Figure 1. GATA3-positive ILC2s accumulate in the stomach after injury and secrete IL-13 in an IL-33 dependent manner.

(A) Flow cytometric analysis of isolated fixed cells from wild-type C57BL/6J mice. Greater than 93-percent of CD45⁺Lin-CD127+CD90+ICOS+ ILC2s are positive for GATA3. Rat IgG2b kappa antibody utilized as isotype control. (B) Representative images of immunostaining for GATA3 (red), mucin-6 containing granule marker GSII-lectin (green), with nuclear counter stain Hoechst (blue) in both untreated and L635-treated wild-type, IL-33KO, and IL-13KO mice (scale bars = 100 μm). Magnified inset of GATA3-positive ILC2s (right). (C) Quantification of GATA3-positive ILC2s per 20X objective field. (D) Location of GATA3-positive ILC2s from panel B is shown in distribution histograms with the y-axis representing the relative location within the gastric gland divided into 10% increments (1 = lumen and 0 = base) and the x-axis depicting the number of cells per gland. (E) Immunofluorescence staining for GATA3 (red), IL13 reporter (tdTomato, green), with nuclear counterstain Hoechst (blue) (scale bars = 100 μm).

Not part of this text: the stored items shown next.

Lemma cap_extra l n i p :
  l !! i = Some p ->
  cap (n + i) (MState None [] (extra_caps l n)) = if is_zero p.2 then None else Some (num_to_string p.2).
Proof.
  revert n i. induction l as [|[v x] l IH]; intros n i Hi; [done|]. cbn [extra_caps]. rewrite cap_app.
  destruct i as [|i]; cbn in Hi.
  - injection Hi as <-. rewrite Nat.add_0_r, cap_extra_low by lia. cbn [snd].
    destruct (is_zero x); [done|]. apply cap_here.
  - replace (n + S i)%nat with (S n + i)%nat by lia. rewrite (IH (S n) i Hi). destruct (is_zero p.2); [|done].
    destruct (is_zero x); [done|]. by rewrite cap_there by lia.
Qed.

(** The fields of the costs that are not zero. *)
Fixpoint add_costs (fields : list jstr) (xs : list number) (tier : VisualTier) : VisualTier :=
  match fields, xs with
  | f :: fields, x :: xs => add_costs fields xs (if is_zero x then tier else <[f := VNum x]> tier)
  | _, _ => tier
  end.

Lemma captured_extra l (xs : list (jstr * number)) n m tier :
  length l = length xs -> Forall (fun p => num_roundtrips p.2 = true) xs ->
  (forall i p, xs !! i = Some p -> cap (n + i) m = if is_zero p.2 then None else Some (num_to_string p.2)) ->
  captured_costs l n m tier = add_costs (map fst l) (map snd xs) tier.
Proof.
  revert xs n tier. induction l as [|[f v] l IH]; intros [|[u x] xs] n tier Hlen Hx Hcap; try done.
  apply Forall_cons in Hx as [Hx Hxs]. cbn [captured_costs map fst snd add_costs].
  pose proof (Hcap 0%nat _ eq_refl) as H0. rewrite Nat.add_0_r in H0. rewrite H0. cbn [snd] in *.
  rewrite IH with (xs := xs); [|by injection Hlen|done|].
  - destruct (is_zero x); [done|]. by destruct (num_roundtrips_Number x Hx) as (_ & _ & ->).
  - intros i p Hi. rewrite <- (Hcap (S i) p Hi). f_equal. lia.
Qed.
(* ===== verification/HttpClientProps.v ===== *)
(** * The HTTP client: theorems *)
From stdpp Require Import gmap.
From S2P Require Import Prelude JsString JsValue JsConvert AuthStore AuthSync AuthSession AuthSessionProps HttpClient.
Local Open Scope N_scope.

(** How often a request was handed to the network. *)
Definition sends (i : N) (out : list (N * option jstr)) : nat := length (List.filter (fun p => N.eqb p.1 i) out).

Lemma sends_snoc i j h out : sends i (out ++ [(j, h)]) = (sends i out + if N.eqb j i then 1 else 0)%nat.
Proof. unfold sends. rewrite List.filter_app, length_app. cbn. by destruct (N.eqb j i). Qed.

Definition allowed (s : option Request) : nat :=
  match s with
  | None => 0
  | Some {| req_state := Sent cfg |} => if authRetry cfg then 2 else 1
  | Some {| req_state := AwaitsRefresh _ |} => 1
  | Some {| req_state := Settled _ |} => 2
  end.

Definition unsettled (r : Request) : Prop := match req_state r with Settled _ => False | _ => True end.
Definition awaits (r : Request) : Prop := match req_state r with AwaitsRefresh _ => True | _ => False end.

(** What holds of the requests at any time. *)
Record requests_ok (c : Client) : Prop := {
  ok_sends : forall i, (sends i (outbox c) <= allowed (reqs c !! i))%nat;
  ok_retry : forall i k cfg, reqs c !! i = Some {| req_key := k; req_state := AwaitsRefresh cfg |} -> authRetry cfg = true;
  ok_shared : forall k i, inFlightGet c !! k = Some i <->
                exists r, reqs c !! i = Some r /\ req_key r = Some k /\ unsettled r }.
Record FlowBuildOptions := {
  role : option FlowRole;
  selectedUsers : option (list jstr);
  selectedNodes : option (list FlowNodeFilter);
  colorPalette_ : option (list jstr);
  visibleStages : option (list FlowNodeKind);
  deletedTokenLabel_ : option (number -> option jstr);
  graph_options : FlowGraphOptions }.

(** ** Constants *)

Definition DEFAULT_FLOW_ROLE : FlowRole := RoleUser.
Definition DEFAULT_FLOW_OVERFLOW_MODE : FlowOverflowMode := Aggregate.
Definition DEFAULT_FLOW_CHART_COLOR : jstr := js "#64748b".
Definition FLOW_NODE_KINDS : list FlowNodeKind := [KUser; KNode; KToken; KModel; KChannel].

Definition OTHER_FLOW_NODE_IDS (k : FlowNodeKind) : jstr :=
  match k with
  | KUser => js "user:__other__" | KNode => js "node:__other__" | KToken => js "token:__other__"
  | KModel => js "model:__other__" | KChannel => js "channel:__other__"
  end.
Definition DEFAULT_OTHER_FLOW_NODE_LABELS (k : FlowNodeKind) : jstr :=
  match k with
  | KUser => js "Other users" | KNode => js "Other nodes" | KToken => js "Other tokens"
  | KModel => js "Other models" | KChannel => js "Other channels"
  end.
Definition SENSITIVE_FLOW_KINDS : list FlowNodeKind := [KUser; KNode; KToken; KChannel].
Definition OTHER_FLOW_NODE_ID_SET : list jstr := map OTHER_FLOW_NODE_IDS FLOW_NODE_KINDS.

Definition ROLE_FLOW_STAGES (r : FlowRole) : list FlowNodeKind :=
  match r with
  | RoleRoot => [KUser; KNode; KToken; KModel; KChannel]
  | RoleAdmin => [KUser; KModel; KChannel]
  | RoleUser => [KToken; KModel]
  end.
Definition MIN_FLOW_STAGES : nat := 2.

(** ** Nodes of a row *)

Definition numberValue (v : value) : number :=
  let n := ToNumber v in if isFinite n then n else num 0.

Definition rowMetrics (row : FlowQuotaDataItem) : FlowMetrics :=
  {| m_quota := numberValue (quota row); m_tokens := numberValue (token_used row);
     m_requests := numberValue (count row) |}.

Definition metricValue (m : FlowMetrics) (metric : FlowMetric) : number :=
  match metric with MRequests => m_requests m | MTokens => m_tokens m | MQuota => m_quota m end.

Definition userNode (row : FlowQuotaDataItem) : FlowPathNode :=
  let userID := numberValue (user_id row) in
  {| p_id := if num_ltb (num 0) userID then js "user:" ++ num_to_string userID
             else js "user:" ++ or_text (username row) (js "unknown");
     p_label := or_text (username row)
       (if num_ltb (num 0) userID then js "user-" ++ num_to_string userID else js "Unknown User");
     p_kind := KUser |}.

Definition nodeNameNode (row : FlowQuotaDataItem) : FlowPathNode :=
  let nodeName := or_text (node_name row) (js "default-node") in
  {| p_id := js "node:" ++ nodeName; p_label := nodeName; p_kind := KNode |}.

(** [ctx.deletedTokenLabel]. *)
Notation FlowPathContext := (option (number -> option jstr)).

Definition deletedTokenLabel (tokenID : number) (ctx : FlowPathContext) : jstr :=
  if num_leb tokenID (num 0) then js "Unknown Token"
  else default (js "token-" ++ num_to_string tokenID) (ctx ≫= fun f => f tokenID).

Definition tokenNode (row : FlowQuotaDataItem) (ctx : FlowPathContext) : FlowPathNode :=
  let tokenID := numberValue (token_id row) in
  {| p_id := if num_ltb (num 0) tokenID then js "token:" ++ num_to_string tokenID
             else js "token:" ++ or_text (token_name row) (js "unknown");
     p_label := or_text (token_name row) (deletedTokenLabel tokenID ctx);
     p_kind := KToken |}.

Definition modelNode (row : FlowQuotaDataItem) : FlowPathNode :=
  {| p_id := js "model:" ++ or_text (model_name row) (js "unknown");
     p_label := or_text (model_name row) (js "Unknown Model"); p_kind := KModel |}.

Definition channelNode (row : FlowQuotaDataItem) : FlowPathNode :=
  let channelID := numberValue (channel_id row) in
  {| p_id := if num_ltb (num 0) channelID then js "channel:" ++ num_to_string channelID
             else js "channel:" ++ or_text (channel_name row) (js "unknown");
     p_label := or_text (channel_name row)
       (if num_ltb (num 0) channelID then js "channel-" ++ num_to_string channelID else js "Unknown");
     p_kind := KChannel |}.
Lemma raw_links_spec k l : (k, l) ∈ raw_graph.2 ->
  k = linkStableKey l /\
  (exists p a b, (p, (a, b)) ∈ link_events graph_paths /\ p_id a = l_source l /\ p_id b = l_target l) /\
  l_value l = sum_over metric (link_events_of (linkStableKey l)) /\
  l_requests l = sum_over MRequests (link_events_of (linkStableKey l)) /\
  l_quota l = sum_over MQuota (link_events_of (linkStableKey l)) /\
  l_tokens l = sum_over MTokens (link_events_of (linkStableKey l)).
Proof.
  unfold raw_graph. rewrite add_paths_accumulate. cbn [snd]. intros Hin.
  apply map_get_elem in Hin; [|apply accumulate_nodup]. rewrite accumulate_get in Hin.
  destruct (filter (fun e => link_key e = k) (link_events graph_paths)) as [|e es] eqn:Ef; [done|].
  cbn [total_of] in Hin. apply (inj Some) in Hin as <-.
  pose proof (foldl_link_add (e :: es) (link_init e)) as (Hs & Ht & _ & _ & Hv & Hr & Hq & Hk).
  assert (e ∈ filter (fun e => link_key e = k) (link_events graph_paths)) as He by (rewrite Ef; set_solver).
  apply list_elem_of_filter in He as [Hke Hin].
  assert (k = linkStableKey (foldl link_add (link_init e) (e :: es))) as Hkid
    by (unfold linkStableKey; by rewrite Hs, Ht).
  assert (link_events_of (linkStableKey (foldl link_add (link_init e) (e :: es))) = e :: es) as Hes.
  { rewrite <- Hkid. exact Ef. }
  rewrite Hes. split_and!; [done| |done|done|done|done].
  exists e.1, e.2.1, e.2.2. rewrite Hs, Ht. destruct e as [p [a b]]. done.
Qed.

(** The later passes leave the sums alone. *)
Lemma final_node_data n :
  n_id (final_node n) = n_id n /\ n_kind (final_node n) = n_kind n /\ n_value (final_node n) = n_value n /\
  n_requests (final_node n) = n_requests n /\ n_quota (final_node n) = n_quota n /\ n_tokens (final_node n) = n_tokens n.
Proof. unfold final_node, mask_node. destruct highlights, (maskSensitive options && masked_node n); done. Qed.

Definition link_data (l : DashboardFlowLink) : jstr * jstr * number * number * number * number :=
  (l_source l, l_target l, l_value l, l_requests l, l_quota l, l_tokens l).

Lemma lit_link_data l : link_data (lit_link l) = link_data l.
Proof. unfold lit_link, mask_link. destruct highlights, (maskSensitive options); done. Qed.

Lemma assigned_data {A} (f : DashboardFlowLink -> A) links :
  (forall l color alpha, f (with_display l color alpha) = f l) -> map f (assignLinkDisplayColors localeCompare links) = map f links.
Proof.
  intros Hf. unfold assignLinkDisplayColors. rewrite map_map. apply map_ext. intros l.
  by destruct (map_get _ (linkStableKey l)) as [[color alpha]|].
Qed.

Lemma shared_data {A} (f : DashboardFlowLink -> A) total links :
  (forall l share, f (with_share l share) = f l) -> map f (assign_shares total links) = map f links.
Proof. intros Hf. unfold assign_shares. rewrite map_map. by apply map_ext. Qed.

Lemma graph_links_data : map link_data (g_links graph) ≡ₚ map link_data (map snd raw_graph.2).
Proof.
  destruct graph_shape as [_ [total ->]]. rewrite assigned_data, shared_data by done.
  rewrite js_sort_perm, map_map. erewrite map_ext; [done|]. apply lit_link_data.
Qed.

Lemma graph_nodes_elem n : n ∈ g_nodes graph <-> exists k n0, (k, n0) ∈ raw_graph.1 /\ n = final_node n0.
Proof.
  destruct graph_shape as [-> _]. rewrite elem_of_js_sort, list_elem_of_fmap. split.
  - intros (n0 & -> & Hin). apply list_elem_of_fmap in Hin as ([k n1] & -> & Hin). eauto.
  - intros (k & n0 & Hin & ->). exists n0. split; [done|]. by apply (list_elem_of_fmap_2 snd) in Hin.
Qed.

Lemma graph_links_elem l : l ∈ g_links graph -> exists k l0, (k, l0) ∈ raw_graph.2 /\ link_data l = link_data l0.
Proof.
  intros Hin. apply (list_elem_of_fmap_2 link_data) in Hin. rewrite graph_links_data, list_elem_of_fmap in Hin.
  destruct Hin as (l0 & Hd & Hin). apply list_elem_of_fmap in Hin as ([k l1] & -> & Hin). eauto.
Qed.

Lemma raw_keys :
  map fst raw_graph.1 = map n_id (map snd raw_graph.1) /\ map fst raw_graph.2 = map linkStableKey (map snd raw_graph.2).
Proof.
  split; rewrite map_map; apply map_ext_in; intros [k x] Hin%list_elem_of_In.
  - by apply raw_nodes_spec in Hin as [-> _].
  - by apply raw_links_spec in Hin as [-> _].
Qed.
Lemma validate_route_spec i before r s :
  state_ok before s -> Forall route_ok before -> Converter r = advancedCustomConverterNone ->
  match server_validate_route regexp_compile url_parse i r s with
  | inr s' => route_ok r /\ Forall (fun r0 => may_follow r0 r) before /\ state_ok (before ++ [r]) s'
  | inl _ => ~ (route_ok r /\ Forall (fun r0 => may_follow r0 r) before)
  end.
Proof.
  intros Hs Hok Hconv. unfold server_validate_route. fold (path r). fold (upstream r).
  destruct (jstr_eqb (path r) []) eqn:E1; [apply jstr_eqb_eq in E1; by intros [[] _]|]. apply jstr_eqb_neq in E1.
  destruct (startsWith (path r) (js "/")) eqn:E2; cbn [negb]; [|intros [[] _]; congruence].
  destruct (includes (path r) (js "?")) eqn:E3; [intros [[] _]; congruence|].
  pose proof (management_spec i before r s Hs Hconv) as Hm.
  destruct (server_management i (path r) (upstream r) r s) as [f|s1].
  { intros [Hr Hf]. apply Hm. apply management_ok_iff; [done..|]. apply (ok_management r Hr). }
  destruct Hm as (Hm & Hpaths & Hl & Hb). rewrite Hpaths.
  pose proof (route_models_spec i before r (paths s) (so_paths _ _ Hs)) as Hrm.
  destruct (server_validateRouteModels regexp_compile i (path r) (Models r) (paths s)) as [f|ps] eqn:Ep.
  { intros [Hr Hf]. destruct (proj2 Hrm) as [? ?]; [|done]. split_and!; [apply (ok_rules r Hr)|apply (ok_distinct r Hr)|done]. }
  destruct (proj1 Hrm) as (Hrules & Hnd & Hf); [by eexists|].
  destruct (jstr_eqb (upstream r) []) eqn:E4; [apply jstr_eqb_eq in E4; by intros [[] _]|]. apply jstr_eqb_neq in E4.
  destruct (validateAdvancedCustomUpstreamTarget url_parse (upstream r)) eqn:E5; [intros [[] _]; congruence|].
  destruct (validateAdvancedCustomRouteAuth (Auth r)) eqn:E6; [intros [[] _]; congruence|].
  split_and!; [|done|].
  - pose proof (proj1 (management_ok_iff before r Hok Hf) Hm). by constructor.
  - constructor; cbn; rewrite ?Forall_snoc_iff; [|done..]. by eapply route_models_state; [apply Hs|].
Qed.

(** ** The whole loop *)

Lemma no_converter_ok r : route_ok (with_no_converter r) <-> route_ok r.
Proof. split; intros []; by constructor. Qed.

Lemma in_order_map before rs :
  in_order (map with_no_converter before) (map with_no_converter rs) <-> in_order before rs.
Proof.
  revert before. induction rs as [|r rs IH]; intros before; [done|]. cbn [map in_order].
  change ([with_no_converter r]) with (map with_no_converter [r]). rewrite <- map_app, IH.
  assert (Forall (fun r0 => may_follow r0 (with_no_converter r)) (map with_no_converter before) <->
          Forall (fun r0 => may_follow r0 r) before) as ->; [|done].
  change (map with_no_converter before) with (with_no_converter <$> before). rewrite Forall_fmap. done.
Qed.

Lemma validate_routes_spec rs i before s :
  state_ok before s -> Forall route_ok before ->
  (server_validate_routes regexp_compile url_parse i rs s).1 = None <->
  Forall route_ok (map with_no_converter rs) /\ in_order before (map with_no_converter rs).
Proof.
  revert i before s. induction rs as [|r rs IH]; intros i before s Hs Hok; [done|].
  cbn [server_validate_routes map in_order].
  pose proof (validate_route_spec i before (with_no_converter r) s Hs Hok eq_refl) as Hr.
  destruct (server_validate_route regexp_compile url_parse i (with_no_converter r) s) as [f|s']; cbn [fst]; rewrite Forall_cons.
  - split; [done|]. intros [[? _] [? _]]. by destruct Hr.
  - destruct Hr as (Hr & Hf & Hs'). rewrite (IH (S i) (before ++ [with_no_converter r]) s' Hs').
    + tauto.
    + apply Forall_snoc_iff. done.
Qed.

Lemma validate_converters rs i s :
  (server_validate_routes regexp_compile url_parse i rs s).1 = None ->
  (server_validate_routes regexp_compile url_parse i rs s).2 = map with_no_converter rs.
Proof.
  revert i s. induction rs as [|r rs IH]; intros i s; [done|]. cbn [server_validate_routes map].
  destruct (server_validate_route _ _ _ _ _); cbn [fst snd]; [done|]. intros H. by rewrite IH.
Qed.

Lemma validate_valid rs :
  (Validate regexp_compile url_parse (Some rs)).1 = None <-> valid rs.
Proof.
  unfold valid. destruct rs as [|r rs]; [by split; [|intros [? _]]|]. cbn [Validate fst].
  rewrite (validate_routes_spec _ 0 [] _ initial_state_ok) by constructor.
  rewrite (in_order_map [] (r :: rs)). change (map with_no_converter (r :: rs)) with (with_no_converter <$> (r :: rs)).
  rewrite Forall_fmap. assert (Forall (route_ok ∘ with_no_converter) (r :: rs) <-> Forall route_ok (r :: rs)) as ->.
  { rewrite !Forall_forall. unfold compose. by setoid_rewrite no_converter_ok. }
  split; [by intros [? ?]|by intros (_ & ? & ?)].
Qed.

(** C5. The server accepts a configuration exactly when it has a route, each
    of its routes is well formed, and on every incoming path the rules are
    distinct with at most one catch-all, the last; it then stores the same
    routes with the legacy converters cleared. *)
Theorem server_validation rs :
  ((Validate regexp_compile url_parse (Some rs)).1 = None <-> valid rs) /\
  (valid rs -> (Validate regexp_compile url_parse (Some rs)).2 = Some (map with_no_converter rs)).
Proof.
  split; [apply validate_valid|]. intros H. pose proof (proj2 (validate_valid rs) H) as Hv.
  destruct rs as [|r rs]; [done|]. cbn [Validate fst snd] in *. f_equal. by apply validate_converters.
Qed.

(** ** The route of a request *)

Lemma in_order_app before l1 l2 : in_order before (l1 ++ l2) <-> in_order before l1 /\ in_order (before ++ l1) l2.
Proof.
  revert before. induction l1 as [|r l1 IH]; intros before; cbn [app in_order]; [rewrite app_nil_r; tauto|].
  rewrite IH, <- app_assoc. cbn [app]. tauto.
Qed.

Lemma in_order_follow before r rs r' : r ∈ before -> in_order before rs -> r' ∈ rs -> may_follow r r'.
Proof.
  revert before. induction rs as [|r0 rs IH]; intros before Hr Ho Hin; [by apply not_elem_of_nil in Hin|].
  destruct Ho as [Hf Ho]. apply elem_of_cons in Hin as [->|Hin]; [by eapply Forall_forall in Hf|].
  apply (IH (before ++ [r0])); [|done|done]. apply elem_of_app. by left.
Qed.

Lemma find_split {A} (p : A -> bool) l x :
  List.find p l = Some x -> exists l1 l2, l = l1 ++ x :: l2 /\ p x = true /\ Forall (fun a => p a = false) l1.
Proof.
  induction l as [|a l IH]; cbn [List.find]; [done|]. destruct (p a) eqn:E.
  - intros [= ->]. by exists [], l.
  - intros H. destruct (IH H) as (l1 & l2 & -> & ? & ?). exists (a :: l1), l2. split_and!; [done..|by constructor].
Qed.

Lemma catch_all_last rs r requestPath model r' :
  in_order [] rs -> List.find (fun r => route_has_path requestPath r && accepts model r) rs = Some r ->
  rules r = [] -> r' ∈ rs -> path r' = path r -> rules r' <> [] -> accepts model r' = false.
Proof.
  intros Ho Hfind Hr Hin Hp Hne. apply find_split in Hfind as (l1 & l2 & -> & Hx & Hl1).
  apply in_order_app in Ho as [_ Ho]. cbn [in_order app] in Ho. destruct Ho as [_ Ho].
  apply elem_of_app in Hin as [Hin|Hin].
  - rewrite Forall_forall in Hl1. specialize (Hl1 r' Hin). destr_bool. unfold route_has_path in *.
    fold (path r') in Hl1. fold (path r) in H. rewrite Hp, H in Hl1. done.
  - apply elem_of_cons in Hin as [->|Hin]; [done|].
    destruct (in_order_follow (l1 ++ [r]) r l2 r') as [Hbad _]; [apply elem_of_app; right; by left|done..|].
    by destruct Hbad.
Qed.

(** C9. In a configuration the server accepted, a request is served by a
    route whose path and rules admit it, and by a catch-all only when no rule
    of that incoming path admits the model; it is refused only when no route
    admits it. The cache of compiled patterns has no influence. *)
Theorem served_route rs requestPath model cache :
  (Validate regexp_compile url_parse (Some rs)).1 = None -> cache_ok cache ->
  cache_ok (MatchPathForModel regexp_compile (Some rs) requestPath model cache).2 /\
  match (MatchPathForModel regexp_compile (Some rs) requestPath model cache).1 with
  | Some r => r ∈ rs /\ route_has_path requestPath r = true /\ accepts (TrimSpace model) r = true /\
      (rules r = [] -> forall r', r' ∈ rs -> path r' = path r -> rules r' <> [] -> accepts (TrimSpace model) r' = false)
  | None => forall r, r ∈ rs -> route_has_path requestPath r = true -> accepts (TrimSpace model) r = false
  end.
Proof.
  intros Hv Hc. apply validate_valid in Hv as (_ & _ & Ho). cbn [MatchPathForModel].
  destruct (match_routes_cached rs requestPath (TrimSpace model) cache Hc) as [-> Hc']. split; [done|].
  destruct (List.find _ rs) as [r|] eqn:E.
  - pose proof (List.find_some _ _ E) as [Hin Hr]. apply list_elem_of_In in Hin. destr_bool. split_and!; [done..|].
    intros Hrules r' Hin' Hp Hne. by eapply catch_all_last.
  - intros r Hin Hp. apply list_elem_of_In in Hin. pose proof (List.find_none _ _ E _ Hin) as Hn. cbv beta in Hn.
    by rewrite Hp in Hn.
Qed.
End ServerProps.

Definition chat_routes : list Route :=
  [{| IncomingPath := js "/v1/chat/completions"; UpstreamPath := js "/v1/responses"; Converter := js "none";
      Models := [js "gpt-5"]; Auth := None |};
   {| IncomingPath := js "/v1/chat/completions"; UpstreamPath := js "/v1/chat/completions"; Converter := [];
      Models := []; Auth := None |}].
Definition no_regex : jstr -> option (jstr -> bool) := fun _ => None.
Lemma served_route_witness :
  cache_ok no_regex (MatchPathForModel no_regex (Some chat_routes) (js "/v1/chat/completions") (js "gpt-5") []).2 /\
  match (MatchPathForModel no_regex (Some chat_routes) (js "/v1/chat/completions") (js "gpt-5") []).1 with
  | Some r => r ∈ chat_routes /\ route_has_path (js "/v1/chat/completions") r = true /\
      accepts no_regex (TrimSpace (js "gpt-5")) r = true /\
      (rules r = [] -> forall r', r' ∈ chat_routes -> path r' = path r -> rules r' <> [] ->
         accepts no_regex (TrimSpace (js "gpt-5")) r' = false)
  | None => forall r, r ∈ chat_routes -> route_has_path (js "/v1/chat/completions") r = true ->
      accepts no_regex (TrimSpace (js "gpt-5")) r = false
  end.
Proof.
  apply (served_route no_regex (fun _ => None) chat_routes (js "/v1/chat/completions") (js "gpt-5") []).
  - vm_compute. reflexivity.
  - intros p re H. discriminate H.
Defined.

(** ** Templates of paths *)

Lemma placeholder_unbordered : ~ 123 ∈ js "model}".
Proof. by_decide. Qed.

Lemma split_template before after :
  includes before modelPlaceholder = false -> includes after modelPlaceholder = false ->
  Split (before ++ modelPlaceholder ++ after) modelPlaceholder = [before; after].
Proof.
  intros Hb Ha. unfold Split. change modelPlaceholder with (123 :: js "model}") in *.
  set (n := length (before ++ (123 :: js "model}") ++ after)).
  assert (exists f, n = S f) as [f ->].
  { unfold n. rewrite length_app. cbn [app length]. exists (length before + length (js "model}" ++ after))%nat. lia. }
  cbn [split_fuel]. rewrite find_sub_unbordered by (done || apply placeholder_unbordered).
  rewrite take_app_length. rewrite <- drop_drop, drop_app_length, drop_app_length.
  apply includes_false in Ha. by destruct f; cbn [split_fuel]; rewrite ?Ha.
Qed.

Magnified inset of GATA3-positive ILC2 (right). (F) Relative fluorescence intensity of the IL-13 reporter in GATA3-positive ILC2s. (G) Effects of IL-2 or IL-2 + IL-33 on IL-13 secretion from sorted primary gastric ILC2s (CD45⁺Lin-CD127+CD90+ICOS+). IL-13 production assayed by ELISA in media after 24 hours of incubation. Statistical significance determined by unpaired Student t test or one-way ANOVA with Bonferroni’s post-hoc multiple comparisons test. N.S. for not significant p ≥ 0.05, ** for p < 0.01, and *** for p < 0.001. Error bars represent mean ± SD.